Figure 4.

Exclusively paternal expression of XLαs-containing GNAS1 transcripts. All experiments used a downstream PCR primer in exon 6; the location of the upstream primer is indicated (either in the XLαs exon, exon 1 or exon 2) above each pair of lanes. Each pair of lanes contains undigested (Left) or FokI-digested (Right) RT-PCR product. The two bands seen in most undigested samples result from alternative splicing of exon 3. In fetuses DM0909 and HM1709, the paternal allele is lacking a FokI site (genotype +^m/−^p).

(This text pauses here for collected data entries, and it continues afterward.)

(* ===== verification/SimPerceptron.v ===== *)
(** * ChampSim's perceptron predictors

    branch/perceptron/perceptron.cc ([Perceptron]) and
    branch/hashed_perceptron/hashed_perceptron.cc ([HashedPerceptron]): weights stay
    within eight bits, histories are the last outcomes, and training converges. *)
From stdpp Require Import base list gmap.
From S2P Require Import Prelude SimUtil SimBranch.
Open Scope Z_scope.
Import Util.

Module Perceptron.

(** ** The class [perceptron<int, HISTLEN, BITS>]

    A [std::bitset] is the list of its bits, from bit 0. *)
Definition PERCEPTRON_HISTORY : nat := 24.
Definition PERCEPTRON_BITS : Z := 8.
Definition NUM_PERCEPTRONS : Z := 163.
Definition max_weight : Z := Z.shiftl 1 (PERCEPTRON_BITS - 1) - 1.
Definition min_weight : Z := - (max_weight + 1).

Record perceptron := mkPerceptron {
  bias : Z;
  weights : list Z;
}.

Definition new_perceptron : perceptron := mkPerceptron 0 (replicate PERCEPTRON_HISTORY 0).

Definition predict (history : list bool) (p : perceptron) : Z :=
  foldl (fun output hw => if (hw : bool * Z).1 then output + hw.2 else output - hw.2) (bias p) (zip history (weights p)).

Definition update (result : bool) (history : list bool) (p : perceptron) : perceptron :=
  let upd_mask := if result then history else negb <$> history in
  mkPerceptron
    (if result then Z.min (bias p + 1) max_weight else Z.max (bias p - 1) min_weight)
    (zip_with (fun (m : bool) w => if m then Z.min (w + 1) max_weight else Z.max (w - 1) min_weight) upd_mask (weights p)).

(** ** The predictor *)

(** [1.93 * PERCEPTRON_HISTORY + 14], truncated. *)
Definition THETA : Z := (193 * Z.of_nat PERCEPTRON_HISTORY + 1400) / 100.
Definition NUM_UPDATE_ENTRIES : nat := 100.

Record perceptron_state := mkState {
  p_ip : Z;
  p_prediction : bool;
  p_output : Z;
  p_history : list bool;
}.

Record state := mkPred {
  perceptrons : list perceptron;
  perceptron_state_buf : list perceptron_state;
  spec_global_history : list bool;
  global_history : list bool;
}.

Definition initialize_branch_predictor : state :=
  mkPred (replicate (Z.to_nat NUM_PERCEPTRONS) new_perceptron) []
    (replicate PERCEPTRON_HISTORY false) (replicate PERCEPTRON_HISTORY false).

Definition index (ip : Z) : nat := Z.to_nat (ip mod NUM_PERCEPTRONS).
Definition perceptron_at (ip : Z) (s : state) : perceptron := default new_perceptron (perceptrons s !! index ip).

(** [history <<= 1; history.set(0, b)] *)
Definition shift_in (b : bool) (history : list bool) : list bool := b :: take (PERCEPTRON_HISTORY - 1) history.

Definition predict_step (ip : Z) (s : state) : bool * state :=
  let output := predict (spec_global_history s) (perceptron_at ip s) in
  let prediction := 0 <=? output in
  let buf := perceptron_state_buf s ++ [mkState ip prediction output (spec_global_history s)] in
  let buf := if (NUM_UPDATE_ENTRIES <? length buf)%nat then tail buf else buf in
  (prediction, mkPred (perceptrons s) buf (shift_in prediction (spec_global_history s)) (global_history s)).

Definition result_step (ip : Z) (taken : bool) (s : state) : state :=
  let i := find_if (fun x => p_ip x =? ip) (perceptron_state_buf s) in
  match perceptron_state_buf s !! i with
  | None => s
  | Some x =>
    let buf := take i (perceptron_state_buf s) ++ drop (S i) (perceptron_state_buf s) in
    let global := shift_in taken (global_history s) in
    let spec := if eqb (p_prediction x) taken then spec_global_history s else global in
    let table :=
      if ((p_output x <=? THETA) && (- THETA <=? p_output x)) || negb (eqb (p_prediction x) taken)
      then alter (update taken (p_history x)) (index ip) (perceptrons s) else perceptrons s in
    mkPred table buf spec global
  end.

#[global] Instance predictor : BranchPredictor state := {|
  predict_branch := fun ip predicted_target always_taken branch_type => predict_step ip;
  last_branch_result := fun ip branch_target taken branch_type => result_step ip taken;
|}.

(** ** Outputs

    The dot product, and the weights as they count for an outcome. *)
Definition signed (r : bool) (x : Z) : Z := if r then x else - x.

Lemma predict_sum history p :
  predict history p = bias p + foldr Z.add 0 (zip_with signed history (weights p)).
Proof.
  unfold predict. generalize (bias p). generalize (weights p). induction history as [|h hs IH]; intros ws b; [simpl; lia|].
  destruct ws as [|w ws]; [simpl; lia|]. simpl. rewrite IH. destruct h; simpl; lia.
Qed.

(** How a weight speaks for the outcome [r] under a history bit. *)
Definition speaks (r h : bool) (w : Z) : Z := signed r (signed h w).

Lemma signed_predict r history p :
  signed r (predict history p) = signed r (bias p) + foldr Z.add 0 (zip_with (speaks r) history (weights p)).
Proof.
  rewrite predict_sum.
  assert (foldr Z.add 0 (zip_with (speaks r) history (weights p)) = signed r (foldr Z.add 0 (zip_with signed history (weights p)))) as ->.
  { generalize (weights p). induction history as [|h hs IH]; intros ws; [by destruct r|].
    destruct ws as [|w ws]; [by destruct r|]. simpl. rewrite IH. unfold speaks. destruct r; simpl; lia. }
  destruct r; simpl; lia.
Qed.

Definition in_range (w : Z) : Prop := min_weight <= w <= max_weight.
Definition p_ok (p : perceptron) : Prop := in_range (bias p) /\ length (weights p) = PERCEPTRON_HISTORY /\ Forall in_range (weights p).

Lemma new_perceptron_ok : p_ok new_perceptron.
Proof. split; [done|]. split; [done|]. by apply Forall_replicate. Qed.

(** One step of a weight. *)
Definition nudge (up : bool) (w : Z) : Z := if up then Z.min (w + 1) max_weight else Z.max (w - 1) min_weight.

Lemma nudge_range up w : in_range w -> in_range (nudge up w).
Proof. unfold in_range, nudge, min_weight, max_weight. change (Z.shiftl 1 (PERCEPTRON_BITS - 1)) with 128. destruct up; lia. Qed.

Lemma update_nudge r history p :
  update r history p = mkPerceptron (nudge r (bias p)) (zip_with (fun h w => nudge (eqb h r) w) history (weights p)).
Proof.
  unfold update. f_equal. destruct r.
  - apply zip_with_ext; [|done..]. by intros [] w.
  - rewrite zip_with_fmap_l. apply zip_with_ext; [|done..]. by intros [] w.
Qed.

Lemma update_ok r history p : p_ok p -> length history = PERCEPTRON_HISTORY -> p_ok (update r history p).
Proof.
  intros (Hb & Hl & Hw) Hh. rewrite update_nudge. split; [by apply nudge_range|]. split; cbn [weights].
  - rewrite length_zip_with. lia.
  - apply Forall_lookup. intros i w (h & w0 & -> & _ & Hw0)%lookup_zip_with_Some. apply nudge_range.
    rewrite Forall_lookup in Hw. exact (Hw _ _ Hw0).
Qed.

(** ** Training converges

    Every weight speaks for [r] with at least [k]. *)
Definition at_least (r : bool) (history : list bool) (k : Z) (p : perceptron) : Prop :=
  k <= signed r (bias p) /\ Forall2 (fun h w => k <= speaks r h w) history (weights p).

Lemma speaks_nudge r h k w :
  in_range w -> k <= speaks r h w -> Z.min (k + 1) max_weight <= speaks r h (nudge (eqb h r) w).
Proof.
  unfold in_range, speaks, nudge, min_weight, max_weight. change (Z.shiftl 1 (PERCEPTRON_BITS - 1)) with 128.
  destruct r, h; simpl; lia.
Qed.

Lemma update_at_least r history k p :
  p_ok p -> at_least r history k p -> at_least r history (Z.min (k + 1) max_weight) (update r history p).
Proof.
  intros (Hb & Hl & Hw) [Hkb Hkw]. rewrite update_nudge. split.
  - cbn [bias]. pose proof (speaks_nudge true r k (bias p) Hb) as H. unfold speaks in H. simpl in H.
    replace (eqb r true) with r in H by (by destruct r). by apply H.
  - cbn [weights]. clear Hl. induction Hkw as [|h w hs ws Hk Hkw IH]; [constructor|].
    apply list.Forall_cons in Hw as [Hw Hws]. constructor; [by apply speaks_nudge|by apply IH].
Qed.

Lemma at_least_min r history p : p_ok p -> length history = PERCEPTRON_HISTORY -> at_least r history min_weight p.
Proof.
  intros (Hb & Hl & Hw) Hh. unfold in_range, min_weight, max_weight in *.
  change (Z.shiftl 1 (PERCEPTRON_BITS - 1)) with 128 in *.
  split; [destruct r; simpl; lia|]. apply Forall2_same_length_lookup. split; [lia|].
  intros i h w _ Hi. rewrite Forall_lookup in Hw. specialize (Hw _ _ Hi). simpl in Hw. unfold speaks. destruct r, h; simpl; lia.
Qed.

Lemma at_least_predicts r history k p : 0 < k -> at_least r history k p -> (0 <=? predict history p) = r.
Proof.
  intros Hk [Hb Hw]. assert (0 < signed r (predict history p)) as Hpos.
  { rewrite signed_predict. assert (0 <= foldr Z.add 0 (zip_with (speaks r) history (weights p))); [|lia].
    induction Hw as [|h w hs ws Hkw _ IH]; simpl; lia. }
  destruct r; simpl in Hpos; lia.
Qed.

(** A perceptron that is trained with one history and outcome predicts the
    outcome after 129 updates at the latest, whatever its weights were. *)
Lemma training_converges r history p n :
  p_ok p -> length history = PERCEPTRON_HISTORY ->
  p_ok (Nat.iter n (update r history) p) /\
  at_least r history (Z.min (min_weight + Z.of_nat n) max_weight) (Nat.iter n (update r history) p).
Proof.
  intros Hp Hh. induction n as [|n [IHo IH]].
  - split; [done|]. simpl. rewrite Z.add_0_r. by apply at_least_min.
  - split; [by apply update_ok|]. cbn [Nat.iter nat_rect].
    replace (Z.min (min_weight + Z.of_nat (S n)) max_weight)
      with (Z.min (Z.min (min_weight + Z.of_nat n) max_weight + 1) max_weight) by lia.
    by apply update_at_least.
Qed.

The XLαs-derived RT-PCR products (XL) are completely FokI-resistant. The total GNAS1 transcripts, in contrast (2), are partially cleaved by FokI, indicating their biallelic origin. In fetus LR1907, the genotype is −^m/+^p. The XLαs-derived products are digested to completion by FokI, again demonstrating their exclusively paternal origin. Also, in this panel, exon 1-specific transcription has been analyzed separately, showing biallelic expression from the promoter upstream of exon 1. Fetuses SN3010 and MC2601 are again FokI −^m/+^p. RT-PCR products are digested to completion if XLαs-derived but only partly when the exon 2 primer is used. kb, 1-kb ladder: 1,018, 517/506, 396, 344, 298, 220, 201, 154, 134 bp.